When the word "missingAltCount" appears in a line of the data below, list that line.

Top of Dataset extract

(** ** Further vocabulary: the store as the views keep it *)

(** What holds of a store that only the views have written: the
    uniqueness the schema declares, no empty code, keys below the
    sequences, and every click on an existing link. *)
Definition store_inv (d : DB) : Prop :=
  db_ok d
  /\ Forall (fun u => short_code u <> "") (urls d)
  /\ Forall (fun u => exists q, pk u = Some q /\ (q < url_seq d)%nat) (urls d)
  /\ Forall (fun c => existsb (has_pk (url c)) (urls d) = true) (clicks d)
  /\ NoDup (map click_pk (clicks d))
  /\ Forall (fun c => exists i, click_pk c = Some i /\ (i < click_seq d)%nat)
            (clicks d).

(** Every link's counter is the number of its [Click] rows. *)
Definition counts_consistent (d : DB) : Prop :=
  forall u q, In u (urls d) -> pk u = Some q ->
              click_count u = Z.of_nat (List.length (clicks_of q d)).

(** The store with [row] appended to the [URL] table. *)
Definition inserted_db (d : DB) (row : URL) : DB :=
  mkDB (urls d ++ [row]) (clicks d) (S (url_seq d)) (click_seq d).

(** The columns of a link that a redirect has no business with: all but
    [click_count] and [last_clicked]. *)
Definition static_fields (u : URL) : URL :=
  set_last_clicked None (set_click_count 0 u).

(** The total of clicks that [home] and [analytics_dashboard] show:
    [Click.objects.count()]. *)
Definition total_clicks (d : DB) : nat := List.length (clicks d).

(** The sum of the counters of all links. *)
Definition sum_click_count (us : list URL) : Z :=
  fold_right (fun u acc => click_count u + acc) 0 us.

(** A row as a creation view has just inserted it into the store [d]. *)
Definition fresh_row (d : DB) (row : URL) : Prop :=
  pk row = Some (url_seq d)
  /\ short_code row <> ""
  /\ ~ code_in_use (short_code row) d
  /\ is_active row = true
  /\ click_count row = 0
  /\ last_clicked row = None.

(** The request with the text fields of its form already trimmed. *)
Definition trimmed_form (request : HttpRequest) : HttpRequest :=
  mkRequest (method request)
            (mkPostForm (option_map Py.strip (f_original_url (POST_data request)))
                        (option_map Py.strip (f_title (POST_data request)))
                        (option_map Py.strip (f_description (POST_data request)))
                        (option_map Py.strip (f_custom_code (POST_data request)))
                        (f_expires_in_days (POST_data request)))
            (body_json request) (META request) (user request).

(** The text [api_create_url] reads from a JSON body: the string under the
    key ["url"], the empty string when an object has no such key, and
    nothing when the body is not an object or the member not a string. *)
Definition json_url_text (j : json) : option string :=
  match j with
  | JObject members =>
      match assoc_get "url" members with
      | None => Some ""
      | Some (JString s) => Some s
      | Some _ => None
      end
  | _ => None
  end.

(** ** The routes ([base/urls.py]) *)

(** What a path is dispatched to. *)
Inductive view_call :=
| Call_home
| Call_create_short_url
| Call_analytics_dashboard
| Call_my_urls
| Call_api_create_url
| Call_redirect_url (code : string)
| Call_url_detail (code : string).

(** The text before the first slash of [s], and the text after that slash
    when there is one. *)
Fixpoint split_slash (s : string) : string * option string :=
  match s with
  | EmptyString => (EmptyString, None)
  | String c r =>
      if Ascii.eqb c "/" then (EmptyString, Some r)
      else let '(a, b) := split_slash r in (String c a, b)
  end.

(** [urlpatterns], tried in order on the path that is left once the prefix
    under which [base.urls] is included has been taken off; [<str:...>]
    matches one or more characters other than a slash. *)
Definition resolve (path : string) : option view_call :=
  if String.eqb path "" then Some Call_home
  else if String.eqb path "create/" then Some Call_create_short_url
  else if String.eqb path "analytics/" then Some Call_analytics_dashboard
  else if String.eqb path "my-urls/" then Some Call_my_urls
  else if String.eqb path "api/create/" then Some Call_api_create_url
  else
    match split_slash path with
    | (segment, Some rest) =>
        if Py.truthy segment then
          if String.eqb rest "" then Some (Call_redirect_url segment)
          else if String.eqb rest "stats/" then Some (Call_url_detail segment)
          else None
        else None
    | (_, None) => None
    end.

(** ** Calls side by side, with refusals *)

(** The call has answered with the redirect. *)
Definition succeeded (t : thread) : bool :=
  match t with
  | T_done (Return (HttpResponseRedirect _)) => true
  | _ => false
  end.

(** The call has inserted its click and not yet written the counter. *)
Definition is_clicked (t : thread) : bool :=
  match t with T_clicked _ _ => true | _ => false end.

(** A call on the link [u0], whatever its request: not yet looked up,
    holding a copy of the row whose counter lies between the one of [u0]
    and [hi], or over. *)
Definition open_thread (u0 : URL) (hi : Z) (t : thread) : Prop :=
  match t with
  | T_start _ code => code = short_code u0
  | T_loaded _ u | T_clicked _ u =>
      exists n t',
        u = set_last_clicked t' (set_click_count n u0)
        /\ click_count u0 <= n <= hi
  | T_done _ => True
  end.

(** The invariant of a pool of calls on the link [u0], of key [p], that
    started in world [w0], under any schedule.  With [k] the number of
    UPDATEs made so far: the counter has grown by at most [k]; the calls
    that answered with the redirect are among those [k]; and the clicks
    inserted are at least those of the [k] calls and of the calls that
    wait for their UPDATE. *)
Definition pool_inv_any (w0 : World) (u0 : URL) (p : nat)
    (s : list thread * World) : Prop :=
  let '(pool, w) := s in
  let done := List.length (filter succeeded pool) in
  let waiting := List.length (filter is_clicked pool) in
  exists k : nat,
    Forall (open_thread u0 (click_count u0 + Z.of_nat k)) pool
    /\ (exists n t,
           urls (db w) = with_click p n t (urls (db w0))
           /\ click_count u0 <= n <= click_count u0 + Z.of_nat k)
    /\ (exists new,
           clicks (db w) = (clicks (db w0) ++ new)%list
           /\ Forall (fun c => url c = p) new
           /\ (done <= k)%nat
           /\ (k + waiting <= List.length new <= clicked_count pool)%nat).

(** ** Sample values

    A small store and a few requests on which the statements below are
    evaluated. *)

Module Sample.

(** The user agent of the visits below, and what [user_agents.parse]
    makes of it; any other text is taken as unknown. *)
Definition firefox : string :=
  "Mozilla/5.0 (X11; Linux x86_64; rv:120.0) Gecko/20100101 Firefox/120.0".

Definition ua (s : string) : UserAgent :=
  if String.eqb s firefox
  then mkUserAgent "Firefox" "120.0" "Linux" "" "Other"
  else mkUserAgent "Other" "" "Other" "" "Other".

(** Django's normal form of the one IPv6 address used below. *)
Definition ipv6 (s : string) : option string :=
  if String.eqb s "2001:0DB8:0:0:0:0:0:1" then Some "2001:db8::1" else None.

(** The one target used below that [HttpResponseRedirect] refuses:
    [urlsplit] raises [ValueError] on a bracket that is never closed. *)
Definition refusal (target : string) : option exn :=
  if String.eqb target "https://[" then Some ValueError else None.

(** A clock that advances by one microsecond per reading, from a moment in
    the year 2026; a generator whose draws are 0, 1, 2, ...; requests
    outside a transaction, as when the settings say nothing. *)
Definition t0 : datetime := 63900000000000000.
Definition E : Externals :=
  mkExternals (fun n => t0 + Z.of_nat n) (fun n => n) ua None ipv6 refusal false.

(** The same with every request in a transaction. *)
Definition E_atomic : Externals :=
  mkExternals (clock E) (rand E) ua None ipv6 refusal true.
(** [Math.floor(n * 0.5)] for an array length [n]: lengths are integers
    below 2^32 and [0.5] is a power of two, so the product and its floor
    are exact in binary64 and the exact rational value is used. *)
Definition floor_half (n : nat) : Z := Qfloor (inject_Z (Z.of_nat n) * (1 # 2)).

Definition performance_finding (lcp : JS.number) : Finding :=
  {| severity := "HIGH";
     type := "Performance";
     recommendation :=
       "Mobile LCP is " ++ JS.toString (JS.Math_round lcp) ++
       "ms. Compress/resize above-the-fold images and reduce heavy sections. Target < 2500ms." |}.

Definition layout_finding (c : JS.number) : Finding :=
  {| severity := "MED";
     type := "UX / Layout";
     recommendation :=
       "Mobile CLS is " ++ JS.toFixed c 3 ++
       ". Ensure images have width/height set; avoid late-loading banners/popups pushing content. Target < 0.10." |}.

Definition alt_finding (scan : ScanResult) : Finding :=
  {| severity := "MED";
     type := "Accessibility / SEO";
     recommendation :=
       JS.nat_toString (missingAltCount scan) ++
       " images are missing alt text. Add descriptive alt text (especially on product/collection images)." |}.

Definition images_finding (scan : ScanResult) : Finding :=
  {| severity := "MED";
     type := "Images";
     recommendation :=
       "Many images (" ++ JS.nat_toString (imageCount scan) ++ ") but only " ++
       JS.nat_toString (lazyCount scan) ++
       " lazy-loaded. Consider enabling lazy-loading for below-the-fold images." |}.

Definition trust_finding : Finding :=
  {| severity := "LOW";
     type := "Trust / Conversion";
     recommendation :=
       "Page appears to have Add-to-Cart but little visible shipping/returns/guarantee text. Consider adding a short trust row near the ATC (shipping + guarantee)." |}.

Definition prioritizeFindings (lhMobile : ScoreReport) (scan : ScanResult) : list Finding :=
  let findings := [] in
  let findings :=
    match lcp_ms (metrics lhMobile) with
    | Some v => if JS.gt v (JS.of_Z 3500) then push findings (performance_finding v) else findings
    | None => findings
    end in
  let findings :=
    match cls (metrics lhMobile) with
    | Some v => if JS.gt v (JS.of_ratio 1 10) then push findings (layout_finding v) else findings
    | None => findings
    end in
  let findings :=
    if (0 <? missingAltCount scan)%nat then push findings (alt_finding scan) else findings in
  let findings :=
    if (25 <? imageCount scan)%nat && (Z.of_nat (lazyCount scan) <? floor_half (imageCount scan))%Z
    then push findings (images_finding scan) else findings in
  let findings :=
    if hasAddToCart scan && negb (hasShippingText scan)
    then push findings trust_finding else findings in
  findings.

(** ** Thrown errors and rejected promises *)

Definition Error := string.

Inductive outcome (A : Type) :=
| Ok (a : A)
| Throw (e : Error).
Arguments Ok {A} a.
Arguments Throw {A} e.

Definition obind {A B} (o : outcome A) (k : A -> outcome B) : outcome B :=
  match o with
  | Ok a => k a
  | Throw e => Throw e
  end.

Notation "'let?' x ':=' o 'in' k" := (obind o (fun x => k))
  (at level 10, x pattern, o at level 100, k at level 200).

(** [try { body } finally { cleanup }]: an error of the cleanup replaces
    the result of the body. *)
Definition finally {A} (body : outcome A) (cleanup : outcome unit) : outcome A :=
  match cleanup with
  | Ok _ => body
  | Throw e => Throw e
  end.

Definition failed {A} (o : outcome A) : bool :=
  match o with
  | Ok _ => false
  | Throw _ => true
  end.

(** ** Scorer adapter *)

(** The part of the Lighthouse result ([lhr]) the adapter reads: a
    category's [score] is a number or [null]; an audit may be missing and
    its [numericValue] may be [undefined]. *)
Record Category := { score : option JS.number }.
Record Audit := { numericValue : option JS.number }.
Record LHR := {
  categories : gmap string Category;
  audits : gmap string Audit
}.

(** What [runLighthouse] returns: [{ scores, metrics, report: lhr }]. *)
Record LighthouseRun := { summary : ScoreReport; report : LHR }.

(** [lhr.categories[name].score]: reading [score] of a missing category is
    a TypeError. *)
Definition category_score (lhr : LHR) (name : string) : outcome (option JS.number) :=
  match categories lhr !! name with
  | Some c => Ok (score c)
  | None => Throw "TypeError: Cannot read properties of undefined (reading 'score')"
  end.

(** [Math.round((score || 0) * 100)] *)
Definition percent (score : option JS.number) : JS.number :=
  JS.Math_round (JS.mul (JS.or_else score JS.zero) (JS.of_Z 100)).

(** [lhr.audits[name]?.numericValue ?? null] *)
Definition metric (lhr : LHR) (name : string) : option JS.number :=
  match audits lhr !! name with
  | Some a => numericValue a
  | None => None
  end.

Definition normalize (lhr : LHR) : outcome LighthouseRun :=
  let? p := category_score lhr "performance" in
  let? a := category_score lhr "accessibility" in
  let? b := category_score lhr "best-practices" in
  let? s := category_score lhr "seo" in
  let scores :=
    {| performance := percent p;
       accessibility := percent a;
       bestPractices := percent b;
       seo := percent s |} in
  let metrics :=
    {| lcp_ms := metric lhr "largest-contentful-paint";
       cls := metric lhr "cumulative-layout-shift";
       tbt_ms := metric lhr "total-blocking-time";
       speedIndex_ms := metric lhr "speed-index" |} in
  Ok {| summary := {| scores := scores; metrics := metrics |}; report := lhr |}.
(** The claim C4 as stated fails: after one save without fault and one
    save that fails when the checkpoint is written, one save has
    succeeded and the counter is 1, but the directories are [v0] and
    [v1], and [v1] holds a main file that is not empty. *)
Lemma failed_save_leaves_its_directory :
  let E := faulty_env 1 FaultDumpCheckpoint in
  let w := save_all E [u "print(1)"; u "print(2)"] ready_developer in
  successful_saves E (saves_tried ready_developer) 2 = 1
  /\ version (project_state w) = 1%Z
  /\ fs_lookup (u "v0") (disk w)
     = Some (EDir {| main_py := Some (u "print(1)");
                     checkpoint_json :=
                       Some (CkDoc (checkpoint_of E (u "/proj")
                                      (snd (adopt (u "print(1)") ready_developer)))) |})
  /\ fs_lookup (u "v1") (disk w)
     = Some (EDir {| main_py := Some (u "print(2)"); checkpoint_json := Some CkUnreadable |}).
Proof. repeat split; vm_compute; reflexivity. Qed.

(** A fault at the first save: the retry writes version 0 again. *)
Example retried_save_reuses_version :
  let E := {| client_create := scripted [];
              json_loads := Json.loads;
              py_compile := fun _ => true;
              io_fault := fun n => match n with O => Some FaultDumpCheckpoint | _ => None end;
              time_time := fun n => inject_Z (Z.of_nat n);
              path_exists := fun _ => true;
              md5_hexdigest := fun _ => u "" |} in
  let w1 := snd (adopt_and_save E (u "print(1)") ready_developer) in
  let w2 := snd (adopt_and_save E (u "print(2)") w1) in
  version (project_state w1) = 0%Z
  /\ fs_lookup (u "v0") (disk w1)
     = Some (EDir {| main_py := Some (u "print(1)"); checkpoint_json := Some CkUnreadable |})
  /\ version (project_state w2) = 1%Z
  /\ option_map (fun e => match e with EDir d => main_py d | EFile _ => None end)
                (fs_lookup (u "v0") (disk w2)) = Some (Some (u "print(2)"))
  /\ fs_lookup (u "v1") (disk w2) = None.
Proof. repeat split; vm_compute; reflexivity. Qed.

Lemma evaluation_of_dict (E : Env) r ev :
  evaluation_of E r = Some ev -> exists d, ev = JObj d.
Proof.
  unfold evaluation_of.
  destruct r as [e | chunks [e|]]; try (intros H; injection H as <-; unfold _get_default_evaluation; eauto).
  destruct (json_part _) as [js|]; [|discriminate].
  destruct (json_loads E js) as [d|].
  - destruct (_validate_evaluation_format d) eqn:Hv; [|discriminate].
    intros H. injection H as <-.
    destruct d as [| | | | | | |m]; try discriminate. eauto.
  - intros H. injection H as <-. unfold _extract_scores_from_text.
    destruct (scan_scores _); unfold _get_default_evaluation; eauto.
Qed.
Lemma count_step (st : Z * Z) (c : option (Q * classification)) :
  count st c = st \/
  count st c = (fst st + 1, snd st)%Z \/
  count st c = (fst st, snd st + 1)%Z.
Proof. destruct c as [[change []]|]; simpl; auto. Qed.

Lemma summary_body_step (lookup : gmap string bench) (st st' : Z * Z) (cb : bench) :
  summary_body lookup st cb = Ok st' ->
  st' = st \/ st' = (fst st + 1, snd st)%Z \/ st' = (fst st, snd st + 1)%Z.
Proof.
  unfold summary_body. rewrite bind_Ok. intros (n & _ & H).
  destruct (lookup !! n) as [bb|].
  - apply bind_Ok in H as (c & _ & [= <-]). apply count_step.
  - injection H as <-. by left.
Qed.

Lemma summary_loop_bounds (lookup : gmap string bench) (cur : list bench)
    (st st' : Z * Z) :
  summary_loop lookup st cur = Ok st' ->
  (fst st <= fst st')%Z /\ (snd st <= snd st')%Z /\
  (fst st' + snd st' <= fst st + snd st + Z.of_nat (length cur))%Z.
Proof.
  revert st. induction cur as [|cb cur IH]; intros st H.
  - simpl in H. injection H as <-. simpl. lia.
  - simpl in H. apply bind_Ok in H as (st1 & H1 & H).
    apply IH in H. apply summary_body_step in H1.
    rewrite length_cons, Nat2Z.inj_succ.
    destruct H1 as [-> | [-> | ->]]; simpl in *; lia.
Qed.

Lemma pair_without_timing (nm : string) (cb bb : bench) :
  numeric cb -> numeric bb ->
  ns_per_op cb = None \/ ns_per_op bb = None ->
  compare_pair cb bb = Ok None /\ chart_pair nm cb bb = Ok None.
Proof.
  intros [c Hc] [b Hb] Hmiss. unfold compare_pair, chart_pair.
  rewrite (both_positive_numeric _ _ b c Hb Hc).
  assert (Qltb 0 b && Qltb 0 c = false) as ->; [|done].
  unfold get_ns_per_op in Hc, Hb.
  destruct Hmiss as [E|E]; rewrite E in *; simpl in *.
  - injection Hc as <-. by rewrite andb_false_r.
  - by injection Hb as <-.
Qed.

Lemma chart_loop_skip (lookup : gmap string bench) (l1 l2 : list bench) (b : bench) :
  chart_body lookup b = Ok None ->
  chart_loop lookup (l1 ++ b :: l2) = chart_loop lookup (l1 ++ l2).
Proof.
  intros Hb. induction l1 as [|a l1 IH]; simpl.
  - rewrite Hb. cbn [bind]. by destruct (chart_loop lookup l2).
  - by rewrite IH.
Qed.

Lemma summary_loop_skip (lookup : gmap string bench) (l1 l2 : list bench)
    (b : bench) (st : Z * Z) :
  (forall st', summary_body lookup st' b = Ok st') ->
  summary_loop lookup st (l1 ++ b :: l2) = summary_loop lookup st (l1 ++ l2).
Proof.
  intros Hb. revert st. induction l1 as [|a l1 IH]; intros st; simpl.
  - by rewrite Hb.
  - destruct (summary_body lookup st a) as [st'|]; [|done]. cbn [bind]. apply IH.
Qed.

Lemma ns_values_skip (l1 l2 : list bench) (b : bench) :
  py_gt (get_ns_per_op b) 0 = Ok false ->
  ns_values (l1 ++ b :: l2) = ns_values (l1 ++ l2).
Proof.
  intros Hb. induction l1 as [|a l1 IH]; simpl.
  - rewrite Hb. cbn [bind]. by destruct (ns_values l2).
  - by rewrite IH.
Qed.

(** The score is a function of the positive timings alone. *)
Lemma score_from_values (l1 l2 : list bench) :
  ns_values l1 = ns_values l2 ->
  calculate_performance_score (report l1) = calculate_performance_score (report l2).
Proof.
  intros H. unfold calculate_performance_score.
  change (get_benchmarks (report l1)) with l1.
  change (get_benchmarks (report l2)) with l2.
  destruct l1 as [|a1 l1], l2 as [|a2 l2]; [done| | |by rewrite H].
  - rewrite <- H. done.
  - rewrite H. done.
Qed.

(** A current entry that has a name and no ns_per_op is passed over by both
    loop bodies, when the baseline entry of its name, if any, is numeric. *)
Lemma untimed_entry_is_passed_over (base : list bench) (lookup : gmap string bench)
    (e : bench) (n : string) :
  baseline_lookup base = Ok lookup ->
  name e = Some n -> ns_per_op e = None ->
  (forall bb, Spec.lookup base n = Some bb -> numeric bb) ->
  chart_body lookup e = Ok None /\
  forall st, summary_body lookup st e = Ok st.
Proof.
  intros Hl Hn He Hbase.
  assert (numeric e) as Hnum.
  { exists 0%Q. unfold get_ns_per_op. by rewrite He. }
  unfold chart_body, summary_body, getitem_name. rewrite Hn. cbn [bind].
  destruct (lookup !! n) as [bb|] eqn:Ebb; [|done].
  rewrite (baseline_lookup_spec _ _ Hl) in Ebb.
  destruct (pair_without_timing n e bb Hnum (Hbase _ Ebb)) as [-> ->]; [by left|].
  done.
Qed.

Lemma unnamed_entry_raises (current_data baseline_data : data) :
  ~ Forall named (get_benchmarks current_data ++ get_benchmarks baseline_data) ->
  (exists e, create_summary_report current_data baseline_data = Raise e) /\
  (exists e, create_benchmark_comparison_chart current_data baseline_data = Raise e).
Proof.
  intros Hnamed. rewrite Forall_app in Hnamed.
  unfold create_summary_report, create_benchmark_comparison_chart, baseline_lookup.
  destruct (decide (Forall named (get_benchmarks baseline_data))) as [Hb|Hb].
  - destruct (build_lookup_named _ ∅ Hb) as [lookup Hl].
    assert (~ Forall named (get_benchmarks current_data)) as Hc by tauto.
    rewrite Hl. cbn [bind]. split.
    + destruct (summary_loop_unnamed lookup _ (0, 0)%Z Hc) as [e ->]. by exists e.
    + by apply chart_loop_unnamed.
  - rewrite (build_lookup_unnamed _ ∅ Hb). split; by exists KeyError.
Qed.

Bottom of Dataset extract

** The answer **
       JS.nat_toString (missingAltCount scan) ++
    if (0 <? missingAltCount scan)%nat then push findings (alt_finding scan) else findings in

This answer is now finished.